28th Prince Eugene joined both the Dutch and Marlborough
before the town, taking up his headquarters at Froyennes, Marlborough
being at Willemeau, and the Dutch, under Tilly, already established on the
east of Tournai from Antoing to Constantin, just opposite Eugene, where
they threw a bridge across the Scheldt. By the evening of the 28th,
therefore, Tournai was invested on every side, and the great allied armies
of between 110,000 and 120,000 men had abandoned all hope of carrying
Villars' lines, and had sat down to the capture of the frontier
fortress.[2]
A comprehension of this siege of Tournai, which so largely determined the
fortunes of the campaign of Malplaquet, will be aided by the accompanying
sketch map. Here it is apparent that Marlborough with his headquarters at
Willemeau, Eugene with his at Froyennes, the Dutch under Tilly in a
semicircle from Antoing to Constantin, completed the investment of the
fortress, and that the existing bridge at Antoing which the Dutch
commanded, the bridge at Constantin which they had constructed, giving
access over the river to the north and to the south, made the circle
complete.
[Illustration: Sketch Map showing complete investment of Tournai.]
The fortifications of Tournai were excellent. Vauban had superintended
that piece of engineering in person, and the scheme of the fortifications
was remarkable from the strength of the citadel which lay apart from the
town (though within its ring of earthworks) to the south. The traveller
can still recognise in its abandonment this enormous achievement of Louis
XIV.'s sappers, and the opposition it was about to offer to the great
hosts of Marlborough and Eugene does almost as much honour to the genius
of the French engineer as to the tenacity of the little garrison then
defending it.
Two factors in the situation must first be appreciated by the reader.

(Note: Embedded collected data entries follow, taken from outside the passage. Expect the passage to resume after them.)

(** * SynchDB: change-event translation and connector supervision

    A shallow embedding of the parts of SynchDB that its specification
    makes testable statements about:

    - [format_converter.c]: the value decoder [processDataByType] with its
      byte helpers, the DDL translator [convert2PGDDL] (CREATE branch) with
      [transformDDLColumns] and the built-in type tables, and the DML
      translator [convert2PGDML];
    - [replication_agent.c]: the tuple-mode appliers
      [synchdb_handle_insert] and [synchdb_handle_update];
    - [synchdb.c]: the request handler [processRequestInterrupt] and the
      admin entry point [synchdb_start_engine_bgw].

    C strings are modelled as [string] (no embedded NUL), machine integers
    as [Z] with their wrap-around written out, byte buffers as [list Z]
    with every element in [0, 256).  Code that raises a PostgreSQL error
    ([elog(ERROR)], [ereport(ERROR)]) or leaves the defined behaviour of C
    is modelled by the [outcome] type below; where the converter writes
    the error message of its connector into shared memory before it
    raises, the outcome carries the text it wrote. *)

From Stdlib Require Import ZArith List String Ascii Bool Lia.
From Stdlib Require Import Numbers.DecimalString Numbers.DecimalPos.
Import ListNotations.

Open Scope string_scope.
Open Scope Z_scope.

(** ** Outcomes of a C function *)

Inductive errcode : Type :=
| ERRCODE_INTERNAL_ERROR            (* what a plain elog(ERROR) carries *)
| ERRCODE_INVALID_PARAMETER_VALUE
| ERRCODE_INSUFFICIENT_RESOURCES.

Inductive outcome (A : Type) : Type :=
| Ret (a : A)                          (* the function returns normally *)
| Raised (code : errcode) (msg : string)   (* ereport(ERROR, ...)       *)
| Saved (errmsg msg : string)          (* set_shm_connector_errmsg(
                                            myConnectorId, errmsg);
                                          elog(ERROR, msg)              *)
| Undefined (why : string).            (* undefined behaviour of C      *)

Arguments Ret {A} a.
Arguments Raised {A} code msg.
Arguments Saved {A} errmsg msg.
Arguments Undefined {A} why.

(** [elog(ERROR, msg)] *)
Definition elog_ERROR {A} (msg : string) : outcome A :=
  Raised ERRCODE_INTERNAL_ERROR msg.

Definition obind {A B} (c : outcome A) (k : A -> outcome B) : outcome B :=
  match c with
  | Ret a => k a
  | Raised code m => Raised code m
  | Saved e m => Saved e m
  | Undefined w => Undefined w
  end.

Notation "x <~ c ;; k" := (obind c (fun x => k))
  (at level 61, c at next level, right associativity).

(** ** The C library, as far as the translated code uses it *)

Module C.

(** 64-bit and 32-bit two's-complement wrap-around. *)
Definition wrap (bits : Z) (z : Z) : Z :=
  let m := 2 ^ bits in
  let r := z mod m in
  if r <? 2 ^ (bits - 1) then r else r - m.

Definition long (z : Z) : Z := wrap 64 z.
Definition int (z : Z) : Z := wrap 32 z.

(** [(size_t) z] *)
Definition size_t (z : Z) : Z := z mod 2 ^ 64.

Definition strlen (s : string) : Z := Z.of_nat (String.length s).

Definition tolower (c : ascii) : ascii :=
  let n := nat_of_ascii c in
  if (andb (Nat.leb 65 n) (Nat.leb n 90)) then ascii_of_nat (n + 32) else c.

Fixpoint lowercase (s : string) : string :=
  match s with
  | EmptyString => EmptyString
  | String c r => String (tolower c) (lowercase r)
  end.

(** [!strcmp(a, b)] and [!strcasecmp(a, b)] *)
Definition streq (a b : string) : bool := String.eqb a b.
Definition strcaseeq (a b : string) : bool :=
  String.eqb (lowercase a) (lowercase b).

(** [strstr(hay, needle)]: offset of the first occurrence, if any. *)
Definition strstr (hay needle : string) : option nat :=
  match needle with
  | EmptyString => Some 0%nat
  | _ => String.index 0 needle hay
  end.

Definition contains (hay needle : string) : bool :=
  match strstr hay needle with Some _ => true | None => false end.

Definition isdigit (c : ascii) : bool :=
  let n := nat_of_ascii c in andb (Nat.leb 48 n) (Nat.leb n 57).

Definition isalnum (c : ascii) : bool :=
  let n := nat_of_ascii c in
  orb (isdigit c)
      (orb (andb (Nat.leb 65 n) (Nat.leb n 90))
           (andb (Nat.leb 97 n) (Nat.leb n 122))).

Definition isspace (c : ascii) : bool :=
  let n := nat_of_ascii c in
  orb (Nat.eqb n 32) (andb (Nat.leb 9 n) (Nat.leb n 13)).

(** Decimal rendering of [printf("%d")] and [printf("%ld")]. *)
Definition fmt_d (z : Z) : string := NilEmpty.string_of_int (Z.to_int z).

Fixpoint repeat_char (c : ascii) (n : nat) : string :=
  match n with
  | O => EmptyString
  | S k => String c (repeat_char c k)
  end.

(** [printf("%0<w>d")]: zero padding to width [w], the sign counted in. *)
Definition fmt_0d (w : nat) (z : Z) : string :=
  if z <? 0 then
    let d := fmt_d (- z) in
    "-" ++ repeat_char "0" (w - 1 - String.length d) ++ d
  else
    let d := fmt_d z in
    repeat_char "0" (w - String.length d) ++ d.

(** [snprintf(buf, size, ...)] keeps at most [size - 1] characters. *)
Definition snprintf (size : nat) (s : string) : string :=
  String.substring 0 (size - 1) s.

(** Leading decimal digits of a string, as the number they spell. *)
Fixpoint digits_value (acc : Z) (s : string) : Z :=
  match s with
  | String c r =>
      if isdigit c
      then digits_value (10 * acc + Z.of_nat (nat_of_ascii c - 48)) r
      else acc
  | EmptyString => acc
  end.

The first is that the inferiority of Villars' force made it impossible for
him to do more than demonstrate against the army of observation. He was
compelled to leave Tournai to its fate, and, indeed, the king in his first
instructions, Villars in his reply, had taken it for granted that either
that town or Ypres would be besieged and must fall. But the value of a
fortress depends not upon its inviolability (for that can never be
reckoned with), but upon the length of time during which it can hold out,
and in this respect Tournai was to give full measure.